------ MATERIAL TO PROCESS

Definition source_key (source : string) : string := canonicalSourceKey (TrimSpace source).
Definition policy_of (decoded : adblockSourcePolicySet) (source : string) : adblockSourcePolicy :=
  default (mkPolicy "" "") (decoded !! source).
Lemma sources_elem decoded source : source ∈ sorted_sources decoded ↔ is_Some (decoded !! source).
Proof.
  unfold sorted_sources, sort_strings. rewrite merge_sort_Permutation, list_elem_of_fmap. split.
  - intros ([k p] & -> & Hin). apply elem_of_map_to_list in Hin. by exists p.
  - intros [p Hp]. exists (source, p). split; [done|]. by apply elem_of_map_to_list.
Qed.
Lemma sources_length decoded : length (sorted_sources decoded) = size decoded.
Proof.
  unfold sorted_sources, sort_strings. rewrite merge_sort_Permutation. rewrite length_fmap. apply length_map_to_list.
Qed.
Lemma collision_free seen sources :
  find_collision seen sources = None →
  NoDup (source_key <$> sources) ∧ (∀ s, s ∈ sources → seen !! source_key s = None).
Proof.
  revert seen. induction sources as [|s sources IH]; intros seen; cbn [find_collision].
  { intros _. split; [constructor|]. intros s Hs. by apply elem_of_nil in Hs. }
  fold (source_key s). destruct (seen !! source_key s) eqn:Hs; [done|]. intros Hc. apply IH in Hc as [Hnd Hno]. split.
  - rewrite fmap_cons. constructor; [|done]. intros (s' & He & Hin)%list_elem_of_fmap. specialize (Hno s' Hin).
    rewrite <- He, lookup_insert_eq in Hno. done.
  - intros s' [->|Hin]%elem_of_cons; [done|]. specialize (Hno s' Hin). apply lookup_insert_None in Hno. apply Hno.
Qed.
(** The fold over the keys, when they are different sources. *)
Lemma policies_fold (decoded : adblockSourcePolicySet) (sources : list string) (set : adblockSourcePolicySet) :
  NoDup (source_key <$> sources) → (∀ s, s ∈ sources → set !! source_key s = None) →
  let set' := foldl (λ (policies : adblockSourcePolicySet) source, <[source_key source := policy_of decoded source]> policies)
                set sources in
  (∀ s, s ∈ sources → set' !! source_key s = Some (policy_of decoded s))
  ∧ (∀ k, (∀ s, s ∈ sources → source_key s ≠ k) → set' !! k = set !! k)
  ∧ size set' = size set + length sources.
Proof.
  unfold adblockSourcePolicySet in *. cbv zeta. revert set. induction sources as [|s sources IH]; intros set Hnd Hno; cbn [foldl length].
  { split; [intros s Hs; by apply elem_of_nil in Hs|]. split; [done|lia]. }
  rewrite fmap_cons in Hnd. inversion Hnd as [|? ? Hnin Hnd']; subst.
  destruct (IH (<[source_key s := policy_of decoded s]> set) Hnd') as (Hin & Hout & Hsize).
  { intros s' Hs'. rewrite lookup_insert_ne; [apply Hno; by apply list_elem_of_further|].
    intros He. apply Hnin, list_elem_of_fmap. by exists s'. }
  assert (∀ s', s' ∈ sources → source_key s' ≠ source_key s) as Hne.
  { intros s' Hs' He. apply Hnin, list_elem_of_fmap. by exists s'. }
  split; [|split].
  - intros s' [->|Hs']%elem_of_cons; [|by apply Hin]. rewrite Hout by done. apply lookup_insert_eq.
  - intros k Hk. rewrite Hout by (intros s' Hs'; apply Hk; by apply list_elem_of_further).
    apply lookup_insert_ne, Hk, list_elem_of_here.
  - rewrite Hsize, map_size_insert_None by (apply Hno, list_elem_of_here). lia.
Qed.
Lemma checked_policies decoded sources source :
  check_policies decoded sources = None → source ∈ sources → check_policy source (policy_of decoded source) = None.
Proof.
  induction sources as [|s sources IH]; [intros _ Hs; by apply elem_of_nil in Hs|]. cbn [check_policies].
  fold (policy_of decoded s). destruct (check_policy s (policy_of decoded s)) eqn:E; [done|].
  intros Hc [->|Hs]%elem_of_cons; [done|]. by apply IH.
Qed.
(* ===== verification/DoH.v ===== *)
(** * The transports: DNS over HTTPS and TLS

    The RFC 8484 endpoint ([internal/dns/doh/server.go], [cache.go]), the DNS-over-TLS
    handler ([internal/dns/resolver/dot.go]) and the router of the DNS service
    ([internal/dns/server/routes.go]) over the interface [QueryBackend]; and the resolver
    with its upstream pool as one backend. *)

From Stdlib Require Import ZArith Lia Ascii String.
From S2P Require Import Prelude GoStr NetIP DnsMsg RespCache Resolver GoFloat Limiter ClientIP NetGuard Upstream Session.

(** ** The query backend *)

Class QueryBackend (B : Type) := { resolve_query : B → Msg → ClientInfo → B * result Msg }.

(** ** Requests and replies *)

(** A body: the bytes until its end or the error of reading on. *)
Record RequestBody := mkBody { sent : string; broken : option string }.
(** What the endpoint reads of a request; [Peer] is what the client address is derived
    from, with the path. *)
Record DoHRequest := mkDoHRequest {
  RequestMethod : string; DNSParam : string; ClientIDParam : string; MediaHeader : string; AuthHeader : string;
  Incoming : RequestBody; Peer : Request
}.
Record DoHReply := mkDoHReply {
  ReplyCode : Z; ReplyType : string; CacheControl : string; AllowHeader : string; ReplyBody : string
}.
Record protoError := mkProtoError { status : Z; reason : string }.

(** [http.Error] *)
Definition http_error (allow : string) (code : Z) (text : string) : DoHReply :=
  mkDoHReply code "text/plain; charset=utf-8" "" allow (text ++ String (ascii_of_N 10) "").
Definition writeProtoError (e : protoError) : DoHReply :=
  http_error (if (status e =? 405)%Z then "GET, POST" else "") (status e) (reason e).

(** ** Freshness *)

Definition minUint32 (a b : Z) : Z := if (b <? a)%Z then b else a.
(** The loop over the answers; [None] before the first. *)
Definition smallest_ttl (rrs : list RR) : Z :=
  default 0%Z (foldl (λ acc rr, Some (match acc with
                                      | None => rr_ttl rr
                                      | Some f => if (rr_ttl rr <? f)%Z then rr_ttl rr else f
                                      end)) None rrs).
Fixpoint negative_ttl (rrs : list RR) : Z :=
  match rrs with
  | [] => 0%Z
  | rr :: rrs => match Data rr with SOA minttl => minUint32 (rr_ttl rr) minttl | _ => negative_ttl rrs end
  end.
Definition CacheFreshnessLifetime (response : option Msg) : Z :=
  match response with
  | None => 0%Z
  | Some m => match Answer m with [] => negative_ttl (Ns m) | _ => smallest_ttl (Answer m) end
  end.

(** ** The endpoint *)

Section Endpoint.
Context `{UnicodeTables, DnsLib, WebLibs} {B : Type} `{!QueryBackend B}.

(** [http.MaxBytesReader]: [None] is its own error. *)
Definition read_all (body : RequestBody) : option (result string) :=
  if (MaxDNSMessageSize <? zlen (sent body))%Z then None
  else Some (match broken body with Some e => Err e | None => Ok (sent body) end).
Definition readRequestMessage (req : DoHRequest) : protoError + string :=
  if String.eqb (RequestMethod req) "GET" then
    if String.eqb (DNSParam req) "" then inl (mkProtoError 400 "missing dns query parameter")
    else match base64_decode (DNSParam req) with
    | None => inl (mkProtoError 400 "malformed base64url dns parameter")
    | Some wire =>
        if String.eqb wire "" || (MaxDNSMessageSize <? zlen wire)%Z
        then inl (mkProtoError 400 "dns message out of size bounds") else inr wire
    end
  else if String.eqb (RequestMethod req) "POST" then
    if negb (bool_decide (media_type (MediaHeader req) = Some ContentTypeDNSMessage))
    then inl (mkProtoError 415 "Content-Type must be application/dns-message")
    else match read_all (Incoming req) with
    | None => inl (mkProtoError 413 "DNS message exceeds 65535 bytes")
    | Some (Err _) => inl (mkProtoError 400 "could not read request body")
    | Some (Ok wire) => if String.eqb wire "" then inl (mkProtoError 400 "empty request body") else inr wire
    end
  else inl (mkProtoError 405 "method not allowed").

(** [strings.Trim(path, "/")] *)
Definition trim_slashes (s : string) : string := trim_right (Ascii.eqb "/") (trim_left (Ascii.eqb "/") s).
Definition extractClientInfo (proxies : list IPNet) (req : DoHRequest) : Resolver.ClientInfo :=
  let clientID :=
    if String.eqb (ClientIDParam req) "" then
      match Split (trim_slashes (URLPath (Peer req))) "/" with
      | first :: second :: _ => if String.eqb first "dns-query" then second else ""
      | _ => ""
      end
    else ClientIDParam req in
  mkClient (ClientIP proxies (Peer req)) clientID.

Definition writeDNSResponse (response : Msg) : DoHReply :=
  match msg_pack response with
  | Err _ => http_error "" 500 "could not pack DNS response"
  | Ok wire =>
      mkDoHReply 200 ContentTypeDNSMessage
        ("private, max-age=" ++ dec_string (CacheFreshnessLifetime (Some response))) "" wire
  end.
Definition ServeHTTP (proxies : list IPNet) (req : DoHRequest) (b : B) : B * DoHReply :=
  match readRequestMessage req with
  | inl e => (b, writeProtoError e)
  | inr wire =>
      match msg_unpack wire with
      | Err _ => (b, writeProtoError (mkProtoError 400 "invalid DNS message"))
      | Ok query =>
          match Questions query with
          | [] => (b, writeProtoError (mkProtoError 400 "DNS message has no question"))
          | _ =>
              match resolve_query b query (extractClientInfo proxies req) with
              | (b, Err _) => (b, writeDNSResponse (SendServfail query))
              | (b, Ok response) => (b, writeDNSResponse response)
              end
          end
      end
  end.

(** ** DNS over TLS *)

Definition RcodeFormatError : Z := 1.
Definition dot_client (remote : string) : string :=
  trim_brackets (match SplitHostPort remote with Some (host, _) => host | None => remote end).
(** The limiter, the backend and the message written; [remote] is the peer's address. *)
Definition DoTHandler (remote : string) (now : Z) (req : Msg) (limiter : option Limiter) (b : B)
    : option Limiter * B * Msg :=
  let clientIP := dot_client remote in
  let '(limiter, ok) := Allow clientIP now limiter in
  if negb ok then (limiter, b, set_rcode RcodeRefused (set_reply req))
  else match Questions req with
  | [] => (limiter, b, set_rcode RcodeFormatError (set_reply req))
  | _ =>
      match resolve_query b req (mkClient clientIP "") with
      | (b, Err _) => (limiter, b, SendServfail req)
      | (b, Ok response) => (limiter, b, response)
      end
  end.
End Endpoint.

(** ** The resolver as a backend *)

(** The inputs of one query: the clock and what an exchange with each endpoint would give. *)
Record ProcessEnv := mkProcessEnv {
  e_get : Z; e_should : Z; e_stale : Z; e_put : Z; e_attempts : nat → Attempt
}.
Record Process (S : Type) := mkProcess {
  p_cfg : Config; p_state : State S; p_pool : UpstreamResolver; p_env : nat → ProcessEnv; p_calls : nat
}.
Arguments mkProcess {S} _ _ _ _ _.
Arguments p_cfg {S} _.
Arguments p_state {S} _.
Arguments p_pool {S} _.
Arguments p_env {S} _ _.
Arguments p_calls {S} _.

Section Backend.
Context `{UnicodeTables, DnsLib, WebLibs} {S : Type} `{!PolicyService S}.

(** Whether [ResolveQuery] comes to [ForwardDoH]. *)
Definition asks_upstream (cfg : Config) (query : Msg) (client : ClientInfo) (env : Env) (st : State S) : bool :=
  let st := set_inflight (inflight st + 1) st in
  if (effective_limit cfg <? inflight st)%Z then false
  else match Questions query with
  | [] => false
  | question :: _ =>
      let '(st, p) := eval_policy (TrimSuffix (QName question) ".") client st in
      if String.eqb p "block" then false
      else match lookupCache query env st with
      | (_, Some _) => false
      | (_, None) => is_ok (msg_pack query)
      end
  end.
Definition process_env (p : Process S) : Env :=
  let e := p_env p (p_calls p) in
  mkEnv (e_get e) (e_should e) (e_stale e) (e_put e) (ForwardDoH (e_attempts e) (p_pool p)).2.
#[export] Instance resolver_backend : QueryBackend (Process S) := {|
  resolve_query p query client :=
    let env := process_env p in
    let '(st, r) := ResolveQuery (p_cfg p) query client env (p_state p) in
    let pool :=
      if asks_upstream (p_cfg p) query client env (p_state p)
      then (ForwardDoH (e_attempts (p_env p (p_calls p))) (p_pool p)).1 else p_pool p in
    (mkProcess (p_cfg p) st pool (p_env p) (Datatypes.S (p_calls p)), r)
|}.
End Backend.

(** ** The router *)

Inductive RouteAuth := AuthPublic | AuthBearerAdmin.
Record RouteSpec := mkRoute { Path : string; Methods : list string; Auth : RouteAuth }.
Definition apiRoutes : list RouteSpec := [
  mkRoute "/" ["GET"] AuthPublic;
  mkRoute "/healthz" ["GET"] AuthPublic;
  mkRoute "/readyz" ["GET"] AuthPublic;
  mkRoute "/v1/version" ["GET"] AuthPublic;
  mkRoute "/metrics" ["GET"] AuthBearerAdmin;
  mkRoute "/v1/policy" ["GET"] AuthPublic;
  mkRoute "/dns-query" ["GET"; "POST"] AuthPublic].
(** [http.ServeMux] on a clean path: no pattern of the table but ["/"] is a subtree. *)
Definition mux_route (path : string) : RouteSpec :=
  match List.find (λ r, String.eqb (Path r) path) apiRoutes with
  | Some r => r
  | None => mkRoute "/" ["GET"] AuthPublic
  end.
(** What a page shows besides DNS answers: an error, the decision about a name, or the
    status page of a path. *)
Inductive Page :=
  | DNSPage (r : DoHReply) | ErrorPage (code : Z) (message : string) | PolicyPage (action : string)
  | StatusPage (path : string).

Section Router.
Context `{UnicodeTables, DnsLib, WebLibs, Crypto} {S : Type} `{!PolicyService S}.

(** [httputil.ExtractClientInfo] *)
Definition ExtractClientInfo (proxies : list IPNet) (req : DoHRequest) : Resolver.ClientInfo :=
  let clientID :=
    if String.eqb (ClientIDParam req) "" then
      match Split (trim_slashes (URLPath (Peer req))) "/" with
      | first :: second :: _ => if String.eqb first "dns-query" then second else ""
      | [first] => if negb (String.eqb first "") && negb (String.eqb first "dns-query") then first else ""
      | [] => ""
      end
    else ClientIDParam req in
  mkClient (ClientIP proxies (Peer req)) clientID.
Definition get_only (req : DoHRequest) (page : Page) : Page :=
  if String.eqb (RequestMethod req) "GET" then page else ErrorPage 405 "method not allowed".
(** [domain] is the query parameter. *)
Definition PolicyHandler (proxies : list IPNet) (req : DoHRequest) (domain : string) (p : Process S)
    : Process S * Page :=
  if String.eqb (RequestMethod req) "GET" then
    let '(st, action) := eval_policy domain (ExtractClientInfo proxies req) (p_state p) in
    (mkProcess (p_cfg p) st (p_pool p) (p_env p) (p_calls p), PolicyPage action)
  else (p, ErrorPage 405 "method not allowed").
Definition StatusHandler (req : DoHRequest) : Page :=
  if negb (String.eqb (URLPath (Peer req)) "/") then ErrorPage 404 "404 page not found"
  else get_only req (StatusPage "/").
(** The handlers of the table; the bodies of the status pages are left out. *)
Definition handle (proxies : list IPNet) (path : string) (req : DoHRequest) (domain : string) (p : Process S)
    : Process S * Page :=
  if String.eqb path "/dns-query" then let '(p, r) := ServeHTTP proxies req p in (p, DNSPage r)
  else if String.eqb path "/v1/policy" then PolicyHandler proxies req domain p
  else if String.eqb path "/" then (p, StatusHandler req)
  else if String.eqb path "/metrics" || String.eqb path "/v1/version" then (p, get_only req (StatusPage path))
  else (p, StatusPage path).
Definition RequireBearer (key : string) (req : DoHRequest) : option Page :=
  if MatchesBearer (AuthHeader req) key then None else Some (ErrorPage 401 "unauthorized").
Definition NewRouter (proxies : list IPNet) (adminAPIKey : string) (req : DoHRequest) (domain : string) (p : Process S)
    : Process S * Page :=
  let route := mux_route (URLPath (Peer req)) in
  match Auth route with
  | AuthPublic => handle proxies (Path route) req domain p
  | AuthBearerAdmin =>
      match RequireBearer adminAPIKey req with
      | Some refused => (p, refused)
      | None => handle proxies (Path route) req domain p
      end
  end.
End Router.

------------

**ABOUT THIS EXERCISE**
Using the data above, show each line where "negb" occurs.

**SOLUTION FOR THIS EXERCISE**
    if negb (bool_decide (media_type (MediaHeader req) = Some ContentTypeDNSMessage))
  if negb ok then (limiter, b, set_rcode RcodeRefused (set_reply req))
      | [first] => if negb (String.eqb first "") && negb (String.eqb first "dns-query") then first else ""
  if negb (String.eqb (URLPath (Peer req)) "/") then ErrorPage 404 "404 page not found"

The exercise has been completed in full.